Para exemplificar, um paciente obeso pode ter o mesmo IMC de um atleta de halterofilismo e, ainda assim, ambos terem composições corporais completamente diferentes.
O primeiro teria um grande percentual de gordura e o segundo uma proporção de músculos – o que é chamado de massa magra – parecida.
“Na prática, essa mudança é para tentar tirar o paciente obeso do efeito sanfona e conseguir que ele faça um tratamento muito mais completo. O que vemos é que os pacientes acabam fazendo principalmente dietas radicais e, três ou quatro meses depois, eles abandonam o tratamento porque veem que precisam perder muito mais peso”, enfatiza o médico Gustavo Patury.
Nesse sentido, Patury alerta para dietas da moda ou mesmo medicamentos e chás vendidos como naturais, que podem representar grandes riscos à saúde.
“Já vimos pacientes que morreram por causa disso.
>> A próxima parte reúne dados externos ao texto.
(** ** Mapping to the GPU *)

Definition hsaKmtMapMemoryToGPUNodes (MemoryAddress size : Z) (AlternateVAGPU : option Z) (nodes : list Z)
    : M K (HSAKMT_STATUS * option Z) :=
  CHECK_DXG_OPEN (fun s => (s, AlternateVAGPU))
  (if (MemoryAddress =? 0) || bool_decide (AlternateVAGPU = None) then mret (HSAKMT_STATUS_ERROR, AlternateVAGPU)
   else
     let aligned_ptr := AlignDown64 MemoryAddress 4096 in
     let aligned_size := AlignUp64 (MemoryAddress +64 size) 4096 -64 aligned_ptr in
     blk ← fa_block_base aligned_ptr;
     if negb (blk =? 0) then mret (HSAKMT_STATUS_SUCCESS, AlternateVAGPU)
     else
       o ← amap_find aligned_ptr;
       ipc ← match o with
             | None => mret None
             | Some al =>
                 g ← get_mem (al_handle al);
                 mret (if desc_flag DF_is_imported_vram_ipc g then Some (al_handle al, g) else None)
             end;
       match ipc with
       | Some (p, g) =>
           code ← GpuMemory_MapGpuVirtualAddress p (GpuAddress g) (Size g) 0;
           if negb (ErrorCode_ok code) then mret (HSAKMT_STATUS_ERROR, AlternateVAGPU)
           else
             code ← MakeResident p;
             if negb (ErrorCode_ok code) then mret (HSAKMT_STATUS_ERROR, AlternateVAGPU)
             else
               ok ← WaitOnPagingFenceFromCpu (device_ g);
               mret (if (ok : bool) then HSAKMT_STATUS_SUCCESS else HSAKMT_STATUS_ERROR, AlternateVAGPU)
       | None =>
           let plain := match o with
                        | Some al => if al_userptr al then None else Some al
                        | None => None
                        end in
           match plain with
           | Some al =>
               mret (if size <=? al_size al then (HSAKMT_STATUS_SUCCESS, Some MemoryAddress)
                     else (HSAKMT_STATUS_ERROR, AlternateVAGPU))
           | None =>
               o ← amap_find MemoryAddress;
               let user := match o with
                           | Some al => if al_userptr al && (size <=? al_size al) then Some al else None
                           | None => None
                           end in
               match user with
               | Some al =>
                   mret (HSAKMT_STATUS_SUCCESS,
                         Some (al_gpu_addr al +64 (MemoryAddress -64 al_cpu_addr al)))
               | None =>
                   node ← mderef (head nodes);
                   o ← get_wddmdev node;
                   match o with
                   | None => mret (HSAKMT_STATUS_ERROR, AlternateVAGPU)
                   | Some dev =>
                       '(code, mem, _) ← CreateGpuMemory dev
                          (mkCreateInfo 0 kUserMemory aligned_size 0 0 0 (-1) aligned_ptr 0) 0;
                       if ErrorCode_ok code then
                         p ← mderef mem;
                         g ← get_mem p;
                         let addr := GpuAddress g in
                         amap_set MemoryAddress
                           (mkAllocation p aligned_ptr addr aligned_size true MemoryAddress size 0 0 (-1) 0) ;;
                         amap_set addr
                           (mkAllocation p aligned_ptr addr aligned_size true 0 size 0 0 (-1) 0) ;;
                         mret (HSAKMT_STATUS_SUCCESS, Some (addr +64 (MemoryAddress -64 aligned_ptr)))
                       else mret (HSAKMT_STATUS_ERROR, AlternateVAGPU)
                   end
               end
           end
       end).

Definition hsaKmtMapMemoryToGPU (MemoryAddress size : Z) (AlternateVAGPU : option Z)
    : M K (HSAKMT_STATUS * option Z) :=
  rt ← get_rt; hsaKmtMapMemoryToGPUNodes MemoryAddress size AlternateVAGPU [default_node rt].

Definition hsaKmtUnmapMemoryToGPU (MemoryAddress : Z) : M K HSAKMT_STATUS :=
  CHECK_DXG_OPEN id
  (if MemoryAddress =? 0 then mret HSAKMT_STATUS_SUCCESS
   else
     blk ← fa_block_base MemoryAddress;
     if negb (blk =? 0) then mret HSAKMT_STATUS_SUCCESS
     else
       o ← amap_find MemoryAddress;
       match o with
       | None => mret HSAKMT_STATUS_ERROR
       | Some al =>
           let p := al_handle al in
           g ← get_mem p;
           if IsQueueReferenced g then mret HSAKMT_STATUS_ERROR
           else if desc_flag DF_is_imported_vram_ipc g && negb (IsSharedFromSameProcess g) then
             code ← GpuMemory_UnmapGpuVirtualAddress p (GpuAddress g) (Size g) 0;
             if negb (ErrorCode_ok code) then mret HSAKMT_STATUS_ERROR
             else Evict p ;; mret HSAKMT_STATUS_SUCCESS
           else mret HSAKMT_STATUS_SUCCESS
       end).

(** Deregistering user memory reads the map entry it has just erased. *)
Definition hsaKmtDeregisterMemory (MemoryAddress : Z) : M K HSAKMT_STATUS :=
  CHECK_DXG_OPEN id
  (if MemoryAddress =? 0 then mret HSAKMT_STATUS_INVALID_PARAMETER
   else
     o ← amap_find MemoryAddress;
     match o with
     | None => mret HSAKMT_STATUS_SUCCESS
     | Some al =>
         let p := al_handle al in
         g ← get_mem p;
         last_one ← (if desc_flag DF_is_imported_vram_ipc g then
                       let '(n, g') := DecSharedReference g in
                       set_mem p g' ;; mret (n =? 0)
                     else mret false);
         if (last_one : bool) then
           amap_erase MemoryAddress ;; GpuMemory_delete p ;; mret HSAKMT_STATUS_SUCCESS
         else if al_userptr al then amap_erase MemoryAddress ;; abort
         else mret HSAKMT_STATUS_SUCCESS
     end).

(** ** Export and import *)

(** The result, [*DMABufFd] and [*Offset]; [access] is SHARED_ALLOCATION_ALL_ACCESS. *)
Definition hsaKmtExportDMABufHandle (access : Z) (MemoryAddress fd offset : Z)
    : M K (HSAKMT_STATUS * Z * Z) :=
  CHECK_DXG_OPEN (fun s => (s, fd, offset))
  (o ← amap_floor MemoryAddress;
   match o with
   | None => mret (HSAKMT_STATUS_ERROR, fd, offset)
   | Some (k, al) =>
       let finish (shared : Z) :=
         d ← kcall_ (sys_dup shared);
         mret (HSAKMT_STATUS_SUCCESS, d, MemoryAddress -64 al_gpu_addr al) in
       if al_dmabuf_fd al =? -1 then
         '(code, fd') ← ExportPhysicalHandle (al_handle al) fd access;
         if negb (ErrorCode_ok code) then mret (HSAKMT_STATUS_ERROR, fd', offset)
         else amap_set k (with_dmabuf_fd fd' al) ;; finish fd'
       else finish (al_dmabuf_fd al)
   end).
(** C36: When every adapter is in the table, the search for the handle aperture ends
    within its fuel: it succeeds with a slot of 2^47 bytes at a multiple of 2^47 from 2^47
    on, and the apertures of the last adapter are disjoint from the slot. The comparison
    wraps around modulo 2^64, so this holds of apertures that end below 2^64 and of a slot
    that does: the last slot, whose end is 2^64, is taken without being compared. *)
Theorem InitHandleApertureSpace_avoids w :
  adapters_ok w ->
  exists k w', InitHandleApertureSpace w = Some (true, w') /\ 1 <= k <= 2 ^ 17 - 1 /\
    handle_aperture (w_rt w') = mkHeapSpace (slot k) (2 ^ 47) (space_mgr (handle_aperture (w_rt w))) /\
    forall d, last (w_devs w) = Some d -> avoids d (slot k) (2 ^ 47).
Proof.
  intros Hok. unfold InitHandleApertureSpace. do 2 (erewrite M_bind_step by reflexivity). cbv zeta.
  erewrite M_bind_step by reflexivity.
  change (START_NON_CANONICAL_ADDR <? END_NON_CANONICAL_ADDR -64 1) with true. cbv iota.
  set (w1 := set_rt _ w).
  destruct (aperture_loop_spec w1 Hok (aperture_fuel (Z.of_nat (length (w_devs w)))) 0 1) as (k & Hrun & Hk & Hl).
  { done. } { lia. } { unfold aperture_fuel. cbn [w_devs w1 set_rt]. lia. }
  rewrite (M_bind_step _ _ _ _ _ _ _ _ Hrun : (aperture_loop _ 0 _ START_NON_CANONICAL_ADDR (Z.shiftl 1 47) ≫= _) w1 = _).
  exists k. eexists. split; [reflexivity|]. split; [lia|]. split; [reflexivity|].
  intros d Hd. apply device_overlaps_avoids; [unfold slot; lia|lia|]. apply Hl; [|done].
  cbn. destruct (w_devs w); [done|cbn; lia].
Qed.
End aperture.

(** An adapter with its private aperture in slot [k]. *)
Definition slot_dev (k : Z) : WDDMDevice :=
  mkWDDMDevice 5 (mkDeviceInfo 7 demo_luid (fun _ => 0) (fun _ => false) (fun _ => false) 11 0 0 true
    0x100000000 0 0 (slot k) (2 ^ 47) 0 0 false 1 1 (fun i => i) false 0 0 0 0x10000 32 4 1 0 true
    EmptyString 0 0 0 0 0 0 0 0 0 0 0 0 0 0 0 0 0 0 0 0 0) 1 11 12 0x9000 3 0 0 [].

(** Two adapters, their private apertures in slots 2 and 1. *)
Definition two_adapters : World DemoKernel := set_nodes 3 (set_devs [slot_dev 2; slot_dev 1] (demo_world [])).

(** With several adapters the handle aperture can overlap an aperture of an
    earlier one: moving the start for one adapter does not check the others
    again. Here it ends on the private aperture of the first adapter. *)
Theorem InitHandleApertureSpace_overlaps :
  exists w', InitHandleApertureSpace two_adapters = Some (true, w') /\
    space_start (handle_aperture (w_rt w')) = sd_PrivateApertureBase (shared_dev_ (slot_dev 2)).
Proof. eexists. split; [vm_compute; reflexivity|reflexivity]. Qed.

(** ** Witnesses *)

Lemma Runtime_Reserve_system_witness :
  exists code a out w' m',
    Runtime_ReserveGpuVirtualAddress kSystem 0 0x1000 0x1000 false (demo_world []) = Some (code, out, w') /\
    system_mgr w' = Some m' /\ VaMgr_wf 0x1000000000 0x1400000000 m' /\ (out = a \/ out = 0).
Proof.
  destruct (Runtime_Reserve_system 0x1000000000 0x1400000000 demo_system (demo_world []) 0x1000 0x1000 false)
    as (code & a & out & w' & m' & ok & evs & Hr & _ & Hm & Hwf & Hcase).
  - reflexivity.
  - apply (VaMgr_new_wf 0x1000000000 0x400000000 DEFAULT_GPU_PAGE_SIZE); [lia|lia|lia|]. split; [reflexivity|reflexivity].
  - lia.
  - lia.
  - exists code, a, out, w', m'. split; [exact Hr|]. split; [exact Hm|]. split; [exact Hwf|].
    destruct Hcase as [(_ & _ & _ & E & _)|[(_ & _ & _ & E & _)|(_ & E & _)]]; [left; exact E|right; exact E|right; exact E].
Defined.

(** An adapter whose private aperture is the first slot. *)
Definition first_slot_taken : World DemoKernel := set_devs [slot_dev 1] (demo_world []).

Lemma InitHandleApertureSpace_avoids_witness :
  exists k w', InitHandleApertureSpace first_slot_taken = Some (true, w') /\ k = 2 /\
    space_start (handle_aperture (w_rt w')) = slot k /\ block_disjoint (slot 1) (2 ^ 47) (slot k) (2 ^ 47).
Proof.
  destruct (InitHandleApertureSpace_avoids first_slot_taken) as (k & w' & Hr & Hk & Hh & Hl).
  - split; [reflexivity|]. constructor; [|constructor]. vm_compute. split; discriminate.
  - assert (option_map (fun p => space_start (handle_aperture (w_rt p.2))) (InitHandleApertureSpace first_slot_taken) = Some (slot 2))
      as Hv by (vm_compute; reflexivity).
    rewrite Hr in Hv. cbn [option_map snd] in Hv. rewrite Hh in Hv. injection Hv as Hk2.
    assert (k = 2) as E by (unfold slot in Hk2; lia). exists k, w'. split; [exact Hr|]. split; [exact E|].
    split; [rewrite Hh; reflexivity|].
    apply (Hl (slot_dev 1)); [reflexivity|apply list_elem_of_here|..]; rewrite ?E; unfold slot; vm_compute; try reflexivity; discriminate.
Defined.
Geralmente esses chás emagrecedores – que na verdade até podem ter substâncias naturais –, em grande quantidade, podem levar a uma insuficiência hepática aguda, uma insuficiência renal e até levar à morte do paciente”, destaca.
Para Mancini, o apelo estético da perda rápida de peso prejudica as pessoas que precisam passar por um tratamento para obesidade.
“A obesidade, diferentemente de outras doenças, tem uma interferência muito grande de outros fatores. Hoje em dia, um apresentador de TV vende dieta e apelos para perder peso sem muito esforço, tomando choquinho na barriga. É diferente a pessoa que quer perder 4 kg para ir à praia de quem está com doenças associadas ao excesso de peso e precisa emagrecer para melhorar a saúde”, conclui.